# Weirdest Thing You've Ever Eaten



## Aevolve (Dec 28, 2011)

Just the title, and if it was good or not.

Mine would be a tie between alligator nuggets (cooked like chicken nuggets- bland and chewy, may just have been cooked badly) and octopus sashimi (tasted good but you could feel the suckers as you chewed  )


Oh, and don't say pussy.


----------



## Alberto7 (Dec 28, 2011)

Alligator, iguana, maggots (toasted and with powdered cheese... Tasted like Doritos ), ants (used to find them and eat them as a kid ), snake, shark (meh, not that rare, but still kinda cool in a way), paca, capibara, ostrich, and camel. I think that covers it 

EDIT: I know it's considered taboo in most places, but I'd like to try horse meat. I know it's rather common in Quebec.


----------



## JStraitiff (Dec 28, 2011)

Eggplant... Now i know thats not rare and its not considered weird but i cant stand the idea of eating something purple. It seems so weird to me. And the shape.. jesus.

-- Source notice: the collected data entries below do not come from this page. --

(** C10.  With at most ten leading axes the tuple [view_image] assembles
    from the sorted slider names lists the slider values in axis order, so
    its k-th entry is the position of leading axis k; with eleven axes the
    name of axis 10 sorts before the name of axis 2 and the tuple is no
    longer in axis order. *)
Theorem sorted_names_follow_axes :
  (forall (a : arraylike) (st : list slider) (k : nat),
      tracks a st -> length (scroll_shape a) <= 10 ->
      view_pos (slider_kwargs st) = positions st /\
      nth_error (view_pos (slider_kwargs st)) k
      = option_map sl_value (nth_error st k)) /\
  (exists st,
     make_sliders (repeat 30 11) = Ok st /\
     map sl_name st = map dim_name (seq 0 11) /\
     positions st = repeat 14%Z 11 /\
     forall v,
       view_pos (slider_kwargs (update_nth 10 (fun s => slider_set s v) st))
       = [14; 14; clamp 0 29 v; 14; 14; 14; 14; 14; 14; 14; 14]%Z).
Proof.
  split.
  - intros a st k Ht Hn.
    pose proof (tracks_view_pos a st Ht Hn) as E. split; [exact E|].
    rewrite E. unfold positions. apply nth_error_map.
  - eexists. split; [vm_compute; reflexivity|].
    split; [reflexivity|]. split; [reflexivity|].
    intros v. reflexivity.
Qed.

(** C9.  What [view_image] hands to the display is the transpose of the
    materialized plane: for a plane of shape [(R, C)] the displayed array
    has shape [(C, R)] and its entry at [(i, j)] is the plane's entry at row
    [j], column [i]. *)
Theorem view_image_transposed (a : arraylike) (kwargs : list (string * Z))
  (img : image) (R C : nat) :
  fst (plane_at a (view_pos kwargs)) = Ok img ->
  has_shape R C img -> 1 <= R ->
  exists shown,
    fst (view_image a kwargs) = Ok shown /\
    snd (view_image a kwargs) = snd (plane_at a (view_pos kwargs)) /\
    has_shape C R shown /\
    forall i j, i < C -> j < R -> pix shown i j = pix img j i.
Proof.
  intros Hp Hs HR.
  destruct (has_shape_ncols _ _ _ HR Hs) as [Hr Hc].
  exists (transpose img). unfold view_image, io_bind. rewrite Hp. simpl.
  unfold transpose. rewrite Hr, Hc.
  split; [reflexivity|]. split; [apply app_nil_r|].
  split; [apply tabulate_shape|].
  intros i j Hi Hj.
  now apply (pix_tabulate C R (fun i j => pix img j i)).
Qed.

Lemma view_image_transposed_witness :
  exists shown,
    fst (view_image demo_view [("dim 0", 2%Z); ("dim 1", 1%Z)]) = Ok shown /\
    snd (view_image demo_view [("dim 0", 2%Z); ("dim 1", 1%Z)])
    = snd (plane_at demo_view (view_pos [("dim 0", 2%Z); ("dim 1", 1%Z)])) /\
    has_shape 10 10 shown /\
    forall i j, i < 10 -> j < 10 ->
      pix shown i j
      = pix (tabulate 10 10
               (fun y x => Z.of_nat (1000 * 2 + 100 * 1 + 10 * y + x))) j i.
Proof.
  apply (view_image_transposed demo_view [("dim 0", 2%Z); ("dim 1", 1%Z)]
           (tabulate 10 10
              (fun y x => Z.of_nat (1000 * 2 + 100 * 1 + 10 * y + x)))
           10 10).
  - vm_compute. reflexivity.
  - vm_compute. repeat (constructor; try reflexivity).
  - lia.
Defined.

(** ** Moving a slider *)

Lemma update_nth_length {X} (n : nat) (f : X -> X) (l : list X) :
  length (update_nth n f l) = length l.
Proof.
  revert n; induction l as [|x l IH]; intros [|n]; simpl; auto.
Qed.

Lemma update_nth_map {X Y} (g : X -> Y) (n : nat) (f : X -> X) (l : list X) :
  (forall x, g (f x) = g x) ->
  map g (update_nth n f l) = map g l.
Proof.
  intros H. revert n; induction l as [|x l IH]; intros [|n]; simpl;
    try reflexivity.
  - now rewrite H.
  - now rewrite IH.
Qed.

Lemma update_nth_same {X} (n : nat) (f : X -> X) (l : list X) (x : X) :
  nth_error l n = Some x ->
  nth_error (update_nth n f l) n = Some (f x).
Proof.
  revert n; induction l as [|y l IH]; intros [|n]; simpl; try discriminate.
  - now intros [= ->].
  - apply IH.
Qed.

Lemma update_nth_other {X} (n k : nat) (f : X -> X) (l : list X) :
  k <> n -> nth_error (update_nth n f l) k = nth_error l k.
Proof.
  revert n k; induction l as [|y l IH]; intros [|n] [|k] H; simpl;
    try reflexivity; try congruence.
  apply IH. congruence.
Qed.

(** The sliders [interact] builds: there are some exactly when every
    leading axis has an entry, and then they are named after the axes,
    range over them and hold a value of their range. *)
Lemma make_sliders_from (b : nat) (scroll : list nat) (st : list slider) :
  collect (map (fun '(dim, s) => make_slider dim s)
               (combine (seq b (length scroll)) scroll)) = Ok st ->
  map sl_name st = map dim_name (seq b (length scroll)) /\
  map (fun s => (sl_min s, sl_max s)) st
  = map (fun s => (0%Z, (Z.of_nat s - 1)%Z)) scroll /\
  Forall (fun sl => (sl_min sl <= sl_value sl <= sl_max sl)%Z) st /\
  Forall (fun s => 1 <= s) scroll.
Proof.
  revert b st. induction scroll as [|s scroll IH]; intros b st; simpl.
  - intros [= <-]. repeat split; constructor.
  - unfold make_slider at 1.
    destruct ((0 <=? (Z.of_nat s - 1) / 2)%Z
              && ((Z.of_nat s - 1) / 2 <=? Z.of_nat s - 1)%Z)%bool eqn:B;
      simpl; [|discriminate].
    destruct (collect _) as [st'|e] eqn:C; simpl; [|discriminate].
    intros [= <-]. destruct (IH _ _ C) as [H1 [H2 [H3 H4]]].
    apply andb_true_iff in B. destruct B as [B1 B2].
    apply Z.leb_le in B1, B2.
    simpl. rewrite H1, H2. repeat split; try reflexivity.
    + constructor; [simpl; lia|assumption].
    + constructor; [|assumption].
      destruct s; [|lia]. simpl in B1. vm_compute in B1. congruence.
Qed.

Lemma make_sliders_some (b : nat) (scroll : list nat) :
  Forall (fun s => 1 <= s) scroll ->
  exists st,
    collect (map (fun '(dim, s) => make_slider dim s)
                 (combine (seq b (length scroll)) scroll)) = Ok st.
Proof.
  intros H. revert b. induction H as [|s scroll Hs _ IH]; intros b; simpl.
  - now exists [].
  - destruct (IH (S b)) as [st' ->]. unfold make_slider.
    pose proof (Z.div_mod (Z.of_nat s - 1) 2 ltac:(lia)) as D.
    pose proof (Z.mod_pos_bound (Z.of_nat s - 1) 2 ltac:(lia)) as M.
    destruct (Z.leb_spec 0 ((Z.of_nat s - 1) / 2)); [|lia].
    destruct (Z.leb_spec ((Z.of_nat s - 1) / 2) (Z.of_nat s - 1)); [|lia].
    simpl. eauto.
Qed.

Lemma attach_tracks (a : arraylike) (st : list slider) :
  attach a = Ok st -> tracks a st.
Proof.
  intros H. destruct (make_sliders_from 0 _ _ H) as [H1 [H2 _]]. now split.
Qed.

Lemma well_ranged_attach (a : arraylike) (st : list slider) :
  attach a = Ok st ->
  Forall (fun sl => (sl_min sl <= sl_value sl <= sl_max sl)%Z) st.
Proof. intros H. now destruct (make_sliders_from 0 _ _ H) as [_ [_ [H3 _]]]. Qed.

(** Attaching the browser succeeds exactly when every leading axis has an
    entry. *)
Lemma attach_ok_iff (a : arraylike) :
  (exists st, attach a = Ok st) <-> Forall (fun s => 1 <= s) (scroll_shape a).
Proof.
  split.
  - intros [st H]. now destruct (make_sliders_from 0 _ _ H) as [_ [_ [_ H4]]].
  - apply make_sliders_some.
Qed.

Lemma tracks_bounds (a : arraylike) (st : list slider) (axis s : nat) :
  tracks a st -> nth_error (scroll_shape a) axis = Some s ->
  exists sl, nth_error st axis = Some sl /\
             sl_min sl = 0%Z /\ sl_max sl = (Z.of_nat s - 1)%Z.
Proof.
  intros [_ Hr] Hs.
  apply (f_equal (fun l => nth_error l axis)) in Hr.
  rewrite !nth_error_map, Hs in Hr.
  destruct (nth_error st axis) as [sl|]; simpl in Hr; [|discriminate].
  exists sl. injection Hr as H1 H2. auto.
Qed.

Lemma clamp_in_range (lo hi v : Z) :
  (lo <= v <= hi)%Z -> clamp lo hi v = v.
Proof. unfold clamp. lia. Qed.

Lemma well_ranged_update (st : list slider) (axis : nat) (v : Z) :
  Forall (fun sl => (sl_min sl <= sl_value sl <= sl_max sl)%Z) st ->
  Forall (fun sl => (sl_min sl <= sl_value sl <= sl_max sl)%Z)
         (update_nth axis (fun s => slider_set s v) st).
Proof.
  intros H. revert axis. induction H as [|sl st Hsl Hst IH]; intros [|axis];
    simpl; constructor; auto.
  simpl. unfold clamp. lia.
Qed.

Lemma tracks_update (a : arraylike) (st : list slider) (axis : nat) (v : Z) :
  tracks a st -> tracks a (update_nth axis (fun s => slider_set s v) st).
Proof.
  intros [Hn Hr]. unfold tracks.
  rewrite !update_nth_map by reflexivity. now split.
Qed.

(** The state a move leaves. *)
Lemma set_index_state (a : arraylike) (st : list slider) (axis : nat)
  (v : Z) :
  axis < length st ->
  exists out,
    set_index a st axis v
    = Some (update_nth axis (fun s => slider_set s v) st, out).
Proof.
  intros H. unfold set_index.
  destruct (nth_error st axis) as [sl|] eqn:E.
  - eexists. reflexivity.
  - apply nth_error_None in E. lia.
Qed.

Lemma set_index_none (a : arraylike) (st : list slider) (axis : nat)
  (v : Z) :
  length st <= axis -> set_index a st axis v = None.
Proof.
  intros H. unfold set_index.
  destruct (nth_error st axis) as [sl|] eqn:E; [|reflexivity].
  assert (axis < length st) by (apply nth_error_Some; congruence). lia.
Qed.

Lemma browse_invariant (a : arraylike) (moves : list (nat * Z))
  (st : list slider) :
  tracks a st ->
  Forall (fun sl => (sl_min sl <= sl_value sl <= sl_max sl)%Z) st ->
  tracks a (browse a st moves) /\
  Forall (fun sl => (sl_min sl <= sl_value sl <= sl_max sl)%Z)
         (browse a st moves).
Proof.
  revert st. induction moves as [|[axis v] moves IH]; intros st Ht Hr;
    simpl; [now split|].
  destruct (Nat.lt_ge_cases axis (length st)) as [Hlt|Hge].
  - destruct (set_index_state a st axis v Hlt) as [out ->].
    apply IH; [now apply tracks_update|now apply well_ranged_update].
  - rewrite (set_index_none a st axis v Hge). now apply IH.
Qed.

Lemma tracks_in_range (a : arraylike) (st : list slider) :
  tracks a st ->
  Forall (fun sl => (sl_min sl <= sl_value sl <= sl_max sl)%Z) st ->
  in_range a st.
Proof.
  intros [_ Hr] Hw. unfold in_range, positions.
  revert Hr. generalize (scroll_shape a) as scroll.
  induction Hw as [|sl st Hsl _ IH]; intros [|s scroll] Hr; simpl in *;
    try discriminate; constructor.
  - injection Hr as Hmin Hmax _. lia.
  - apply IH. now injection Hr.
Qed.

But in reality ive had ostrich, kangaroo, aligator and thats about it.


----------



## AySay (Dec 28, 2011)

Chicken McNuggets.


----------



## Ill-Gotten James (Dec 28, 2011)

It's a toss up between sea urchi and roadkill. Now to be fair, the roadkill was a deer that was hit by a car, killed, but picked up and removed that day by some friends, who had a deal with the local police, where they could claim a hit deer, as long as they removed them in a timely fashion. The deer was tasty, but the sea urchi sucked real bad.


----------



## Alberto7 (Dec 28, 2011)

^ Yeah, my uncle used to eat them. Whenever we went to the beach, he'd search for a couple. He'd just pop them open right there on the spot, and suck their insides... Raw ... I liked to play with them when they were alive (even though they were relatively dangerous to play with ), but never dared eating them. Then again, my uncle is the kind of guy who will most probably eat rocks if you put salt on them.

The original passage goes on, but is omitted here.